TASK PROMPT>
Each line of the entries below that holds "eauto" is needed, copied in full.

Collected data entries
(** * flatlib.ephem.swe: the Swiss Ephemeris adapter

    A shallow embedding of [flatlib/ephem/swe.py] and the properties of
    its eight query functions.

    Conventions of the embedding.
    - Python [float] values (Julian days, degrees, magnitudes) are exact
      rationals [Q]; binary64 rounding is outside the model.
    - Python [int] values (body codes, engine flags) are [Z].
    - [str] is [string]; [bytes] is [list Byte.byte].
    - A [dict] used as a lookup table is a [gmap]; a missing key raises
      [KeyError].
    - A tuple returned by the engine is a [list]; indexing it out of
      range raises [IndexError].
    - The [swisseph] extension module is a record of response functions;
      every call to it is recorded in the [World], which also holds the
      engine's process-wide ephemeris path. *)

From Stdlib Require Import ZArith QArith Qround Lqa Lia List String.
From Stdlib.Strings Require Import Byte.
From stdpp Require Import gmap strings.
Import ListNotations.

Local Open Scope Q_scope.

(** ** flatlib.angle *)

Module angle.

(** Modelled from the spec: [flatlib.angle.norm], which is not part of
    the sources at hand; "maps any real degree value into [0,360)",
    "(L + 180) mod 360".  This is Python's [a % 360] on exact numbers:
    [a - 360 * floor (a / 360)]. *)
Definition norm (a : Q) : Q :=
  a - inject_Z (360 * Qfloor (a / 360)).
(* ===== verification/_CoqProject ===== *)
-Q . S2P
Prelude.v
RustString.v
AgentId.v
AgentTypeId.v
Regex.v
Json.v
ProtocolVersion.v
RemoteConfig.v
Callbacks.v
YamlConfig.v
Variables.v
Templates.v
Secrets.v
OciTypes.v
Registry.v
RemoteConfigParser.v
ConfigRepo.v
FileStore.v
HostFs.v
PackageManager.v
Filesystem.v
InstanceId.v
OnHostCleaner.v
GarbageCollector.v
K8sStore.v
DynamicConfig.v
AgentControlStore.v
Backoff.v
SelfUpdate.v
Health.v
OnHostProcess.v
SubAgent.v
Validators.v
OnHostSupervisor.v
RuntimeConfig.v
Assembler.v
K8sObjects.v
K8sHealth.v
K8sCheckers.v
K8sSupervisor.v
K8sUpdater.v
OnHostHealth.v
EffectiveConfig.v
AgentControl.v
Status.v
Lemma merge_ok_cons acc x l y :
  NoDup (x :: l).*1 -> dec x = Some y -> acc ##ₘ y ->
  merge_ok (acc ∪ y) l <-> merge_ok acc (x :: l).
Proof.
  intros Hnd Hy Hdisj. apply NoDup_cons in Hnd as [Hx Hnd].
  assert (forall x', x' ∈ l -> x.1 <> x'.1) as Hne.
  { intros x' Hin Heq. apply Hx. rewrite Heq. by apply list_elem_of_fmap_2. }
  split.
  - intros [H1 H2]. split.
    + intros x' [->|Hin]%elem_of_cons; [by eauto|].
      destruct (H1 x' Hin) as (y' & Hy' & [? ?]%map_disjoint_union_l). by eauto.
    + intros x1 x2 y1 y2 [->|Hin1]%elem_of_cons [->|Hin2]%elem_of_cons Hk Hy1 Hy2.
      * done.
      * destruct (H1 x2 Hin2) as (y' & Hy' & [? ?]%map_disjoint_union_l).
        assert (y1 = y /\ y2 = y') as [-> ->] by (split; congruence). done.
      * destruct (H1 x1 Hin1) as (y' & Hy' & [? ?]%map_disjoint_union_l).
        assert (y1 = y' /\ y2 = y) as [-> ->] by (split; congruence). done.
      * by eauto.
  - intros [H1 H2]. split.
    + intros x' Hin. destruct (H1 x') as (y' & Hy' & Hacc); [by right|].
      exists y'. split; [done|]. apply map_disjoint_union_l. split; [done|].
      apply (H2 x x'); [by left|by right|by apply Hne|done..].
    + intros x1 x2 y1 y2 ??. apply H2; by right.
Qed.

Lemma merge_union_cons acc x l y r :
  dec x = Some y -> acc ##ₘ y -> merge_union (acc ∪ y) l r <-> merge_union acc (x :: l) r.
Proof.
  intros Hy Hdisj. unfold merge_union.
  assert (forall k v,
    ((acc ∪ y) !! k = Some v \/
     exists x' y', x' ∈ l /\ dec x' = Some y' /\ y' !! k = Some v) <->
    (acc !! k = Some v \/
     exists x' y', x' ∈ x :: l /\ dec x' = Some y' /\ y' !! k = Some v))
    as Heq; [|by setoid_rewrite Heq].
  intros k v. rewrite lookup_union_Some by done. setoid_rewrite elem_of_cons.
  split; [naive_solver|]. intros [?|(x' & y' & [->|Hin] & Hy' & Hk)]; [by eauto| |by eauto 6].
  left; right. congruence.
Qed.

Context {E : Type}.
Variable f : gmap K V -> string * X -> result (gmap K V) E.
Hypothesis f_ok : forall acc x r,
  f acc x = Ok r <-> exists y, dec x = Some y /\ acc ##ₘ y /\ r = acc ∪ y.

Lemma merge_fold_ok l acc r :
  NoDup l.*1 -> try_fold f acc l = Ok r <-> merge_ok acc l /\ merge_union acc l r.
Proof using f_ok.
  revert acc. induction l as [|x l IH]; intros acc Hnd; simpl.
  - split.
    + intros [= ->]. split; [split; set_solver|]. intros k v.
      split; [by left|]. intros [?|(? & ? & Hin & _)]; [done|by apply elem_of_nil in Hin].
    + intros [_ Hu]. f_equal. apply map_eq. intros k.
      apply option_eq. intros v. rewrite (Hu k v). split; [by left|].
      intros [?|(? & ? & Hin & _)]; [done|by apply elem_of_nil in Hin].
  - pose proof Hnd as [_ Hnd']%NoDup_cons. destruct (f acc x) as [m|e] eqn:Hm; simpl.
    + apply f_ok in Hm as (y & Hy & Hdisj & ->). rewrite IH by done.
      by rewrite (merge_ok_cons acc x l y), (merge_union_cons acc x l y).
    + split; [done|]. intros [[H1 _] _]. destruct (H1 x) as (y & Hy & Hd); [by left|].
      assert (f acc x = Ok (acc ∪ y)) by (apply f_ok; by eauto). congruence.
Qed.

End Merge.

EXPECTED ANSWER>
    + intros x' [->|Hin]%elem_of_cons; [by eauto|].
      destruct (H1 x' Hin) as (y' & Hy' & [? ?]%map_disjoint_union_l). by eauto.
      * by eauto.
  split; [naive_solver|]. intros [?|(x' & y' & [->|Hin] & Hy' & Hk)]; [by eauto| |by eauto 6].
      assert (f acc x = Ok (acc ∪ y)) by (apply f_ok; by eauto). congruence.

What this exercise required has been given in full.